TASK ITEM – Word for word, set down the listing that appears after this line.

┄┄┄┄┄┄┄┄┄┄

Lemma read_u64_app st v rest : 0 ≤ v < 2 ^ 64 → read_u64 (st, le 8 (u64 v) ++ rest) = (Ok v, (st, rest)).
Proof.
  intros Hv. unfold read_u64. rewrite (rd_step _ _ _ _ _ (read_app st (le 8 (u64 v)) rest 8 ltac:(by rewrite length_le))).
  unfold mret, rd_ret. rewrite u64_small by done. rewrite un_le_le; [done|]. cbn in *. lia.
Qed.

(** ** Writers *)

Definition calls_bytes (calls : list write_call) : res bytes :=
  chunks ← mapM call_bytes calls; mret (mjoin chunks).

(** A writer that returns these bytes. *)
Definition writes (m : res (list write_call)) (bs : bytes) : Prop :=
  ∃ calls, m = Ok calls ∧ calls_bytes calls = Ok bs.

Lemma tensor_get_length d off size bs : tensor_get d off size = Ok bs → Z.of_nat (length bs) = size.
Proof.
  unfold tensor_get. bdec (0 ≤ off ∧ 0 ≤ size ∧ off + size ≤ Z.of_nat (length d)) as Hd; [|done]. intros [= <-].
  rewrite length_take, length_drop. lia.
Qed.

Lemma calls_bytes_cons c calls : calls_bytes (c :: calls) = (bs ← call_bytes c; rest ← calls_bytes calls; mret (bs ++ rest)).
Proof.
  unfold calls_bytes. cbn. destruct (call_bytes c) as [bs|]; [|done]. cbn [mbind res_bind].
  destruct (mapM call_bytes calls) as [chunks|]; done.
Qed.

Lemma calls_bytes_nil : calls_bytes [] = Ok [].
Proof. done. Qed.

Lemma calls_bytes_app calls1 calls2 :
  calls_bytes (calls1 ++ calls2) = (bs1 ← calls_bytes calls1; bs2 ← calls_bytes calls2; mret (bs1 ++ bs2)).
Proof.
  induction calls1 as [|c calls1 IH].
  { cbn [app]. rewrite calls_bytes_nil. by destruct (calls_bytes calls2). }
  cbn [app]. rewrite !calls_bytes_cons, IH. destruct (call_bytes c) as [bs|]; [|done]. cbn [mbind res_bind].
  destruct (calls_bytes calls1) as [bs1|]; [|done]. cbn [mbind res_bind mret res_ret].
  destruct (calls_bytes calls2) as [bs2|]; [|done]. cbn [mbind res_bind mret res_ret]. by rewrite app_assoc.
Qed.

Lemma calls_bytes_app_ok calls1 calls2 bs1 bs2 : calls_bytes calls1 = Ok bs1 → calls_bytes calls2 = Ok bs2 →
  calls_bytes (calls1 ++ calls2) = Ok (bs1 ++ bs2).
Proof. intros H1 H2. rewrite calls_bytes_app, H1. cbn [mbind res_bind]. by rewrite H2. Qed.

┄┄┄┄┄┄┄┄┄┄

COMPLETED EXERCISE –
Lemma read_u64_app st v rest : 0 ≤ v < 2 ^ 64 → read_u64 (st, le 8 (u64 v) ++ rest) = (Ok v, (st, rest)).
Proof.
  intros Hv. unfold read_u64. rewrite (rd_step _ _ _ _ _ (read_app st (le 8 (u64 v)) rest 8 ltac:(by rewrite length_le))).
  unfold mret, rd_ret. rewrite u64_small by done. rewrite un_le_le; [done|]. cbn in *. lia.
Qed.

(** ** Writers *)

Definition calls_bytes (calls : list write_call) : res bytes :=
  chunks ← mapM call_bytes calls; mret (mjoin chunks).

(** A writer that returns these bytes. *)
Definition writes (m : res (list write_call)) (bs : bytes) : Prop :=
  ∃ calls, m = Ok calls ∧ calls_bytes calls = Ok bs.

Lemma tensor_get_length d off size bs : tensor_get d off size = Ok bs → Z.of_nat (length bs) = size.
Proof.
  unfold tensor_get. bdec (0 ≤ off ∧ 0 ≤ size ∧ off + size ≤ Z.of_nat (length d)) as Hd; [|done]. intros [= <-].
  rewrite length_take, length_drop. lia.
Qed.

Lemma calls_bytes_cons c calls : calls_bytes (c :: calls) = (bs ← call_bytes c; rest ← calls_bytes calls; mret (bs ++ rest)).
Proof.
  unfold calls_bytes. cbn. destruct (call_bytes c) as [bs|]; [|done]. cbn [mbind res_bind].
  destruct (mapM call_bytes calls) as [chunks|]; done.
Qed.

Lemma calls_bytes_nil : calls_bytes [] = Ok [].
Proof. done. Qed.

Lemma calls_bytes_app calls1 calls2 :
  calls_bytes (calls1 ++ calls2) = (bs1 ← calls_bytes calls1; bs2 ← calls_bytes calls2; mret (bs1 ++ bs2)).
Proof.
  induction calls1 as [|c calls1 IH].
  { cbn [app]. rewrite calls_bytes_nil. by destruct (calls_bytes calls2). }
  cbn [app]. rewrite !calls_bytes_cons, IH. destruct (call_bytes c) as [bs|]; [|done]. cbn [mbind res_bind].
  destruct (calls_bytes calls1) as [bs1|]; [|done]. cbn [mbind res_bind mret res_ret].
  destruct (calls_bytes calls2) as [bs2|]; [|done]. cbn [mbind res_bind mret res_ret]. by rewrite app_assoc.
Qed.

Lemma calls_bytes_app_ok calls1 calls2 bs1 bs2 : calls_bytes calls1 = Ok bs1 → calls_bytes calls2 = Ok bs2 →
  calls_bytes (calls1 ++ calls2) = Ok (bs1 ++ bs2).
Proof. intros H1 H2. rewrite calls_bytes_app, H1. cbn [mbind res_bind]. by rewrite H2. Qed.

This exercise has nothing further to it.